## WHAT TO PRODUCE
Below are records; reproduce exactly the lines from the one that has "Definition space_width (s" through the one that has "if is_space2 a b then 2", ends included, and nothing more.

═══ ENTRIES SHOWN

(** * Word template tool: template consistency, document data preparation,
      storage backends, storage adapter and pack import.

    A shallow embedding of the JavaScript sources
    [js/template.js], [js/word.js], [js/storage.js], [js/storage-file.js],
    [js/storage-adapter.js], [js/export.js] and of the delete-template
    handler of the application script, followed by the properties proved
    about them.

    Conventions of the embedding:
    - a JavaScript string is a [string]: the sequence of the bytes of its
      UTF-8 encoding;
    - a property that holds a string, [null] or [undefined] is a [jstr];
    - a [Set] is a duplicate-free list in insertion order;
    - asynchronous functions are computations in the monad [M] over the
      state [World]; [await] is sequencing, a rejected promise or a thrown
      exception is [Throw]. *)

From stdpp Require Import gmap strings list sorting.
#[local] Set Warnings "-clear-no-such-hyp".
From Stdlib Require Import ZArith Ascii.
From Stdlib Require OrdersEx.
From Stdlib Require DecimalString.



(** ** JavaScript values used by the sources *)

Module Js.

(** A property holding a string, [null] or [undefined]. *)
Inductive jstr : Type :=
| JUndefined
| JNull
| JStr (s : string).

#[global] Instance jstr_eq_dec : EqDecision jstr.
Proof. solve_decision. Defined.

(** [!!v] of JavaScript: the empty string, [null] and [undefined] are falsy. *)
Definition truthy (v : jstr) : bool :=
  match v with
  | JStr s => negb (String.eqb s EmptyString)
  | _ => false
  end.

(** [a || b] on such values. *)
Definition or_else (a b : jstr) : jstr := if truthy a then a else b.

(** Template-literal / [String(v)] rendering. *)
Definition to_string (v : jstr) : string :=
  match v with
  | JUndefined => "undefined"
  | JNull => "null"
  | JStr s => s
  end.

(** [Set.prototype.add] on a set kept in insertion order. *)
Definition set_add (x : string) (s : list string) : list string :=
  if decide (x ∈ s) then s else s ++ [x].

(** [Set.prototype.has]. *)
Definition set_has (x : string) (s : list string) : bool :=
  bool_decide (x ∈ s).

(** [s.split(sep)] for a one-character separator. *)
Fixpoint split_on (sep : ascii) (s : string) : list string :=
  match s with
  | EmptyString => [EmptyString]
  | String c s' =>
      if Ascii.eqb c sep then EmptyString :: split_on sep s'
      else match split_on sep s' with
           | [] => [String c EmptyString]
           | p :: ps => String c p :: ps
           end
  end.

(** [String.prototype.trim] strips the white space and the line terminators
    of ECMAScript from both ends.  In the UTF-8 encoding of the strings
    these are the bytes TAB, LF, VT, FF, CR and SPACE, the two bytes of
    U+00A0 and the three bytes of U+1680, U+2000 to U+200A, U+2028, U+2029,
    U+202F, U+205F, U+3000 and U+FEFF. *)
Definition is_space (c : ascii) : bool :=
  let n := nat_of_ascii c in
  (Nat.eqb n 32) || ((Nat.leb 9 n) && (Nat.leb n 13)).

Definition is_byte (n : nat) (c : ascii) : bool := Nat.eqb (nat_of_ascii c) n.

(** U+00A0 is [C2 A0]. *)
Definition is_space2 (a b : ascii) : bool := is_byte 194 a && is_byte 160 b.

(** U+1680 is [E1 9A 80]; U+2000 to U+200A, U+2028, U+2029 and U+202F are
    [E2 80 80] to [E2 80 8A], [E2 80 A8], [E2 80 A9] and [E2 80 AF]; U+205F
    is [E2 81 9F]; U+3000 is [E3 80 80]; U+FEFF is [EF BB BF]. *)
Definition is_space3 (a b c : ascii) : bool :=
  let n := nat_of_ascii c in
  (is_byte 225 a && is_byte 154 b && is_byte 128 c)
  || (is_byte 226 a && is_byte 128 b
      && ((Nat.leb 128 n && Nat.leb n 138) || Nat.eqb n 168 || Nat.eqb n 169 || Nat.eqb n 175))
  || (is_byte 226 a && is_byte 129 b && is_byte 159 c)
  || (is_byte 227 a && is_byte 128 b && is_byte 128 c)
  || (is_byte 239 a && is_byte 187 b && is_byte 191 c).

(** The number of bytes of the white-space character that the text starts
    with, [0] when it starts with none. *)
Definition space_width (s : string) : nat :=
  match s with
  | EmptyString => 0
  | String a s1 =>
      if is_space a then 1
      else match s1 with
           | EmptyString => 0
           | String b s2 =>
               if is_space2 a b then 2
               else match s2 with
                    | EmptyString => 0
                    | String c _ => if is_space3 a b c then 3 else 0
                    end
           end
  end.

Fixpoint trim_start (s : string) : string :=
  match space_width s, s with
  | 1, String _ s1 => trim_start s1
  | 2, String _ (String _ s2) => trim_start s2
  | 3, String _ (String _ (String _ s3)) => trim_start s3
  | _, _ => s
  end.

(** Drops trailing white space: a character is dropped when only white
    space follows from it on. *)
Fixpoint trim_end (s : string) : string :=
  match trim_start s, s with
  | String _ _, String a s1 => String a (trim_end s1)
  | _, _ => EmptyString
  end.

Definition trim (s : string) : string := trim_end (trim_start s).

══════

## ANSWER TO THIS EXERCISE
Definition space_width (s : string) : nat :=
  match s with
  | EmptyString => 0
  | String a s1 =>
      if is_space a then 1
      else match s1 with
           | EmptyString => 0
           | String b s2 =>
               if is_space2 a b then 2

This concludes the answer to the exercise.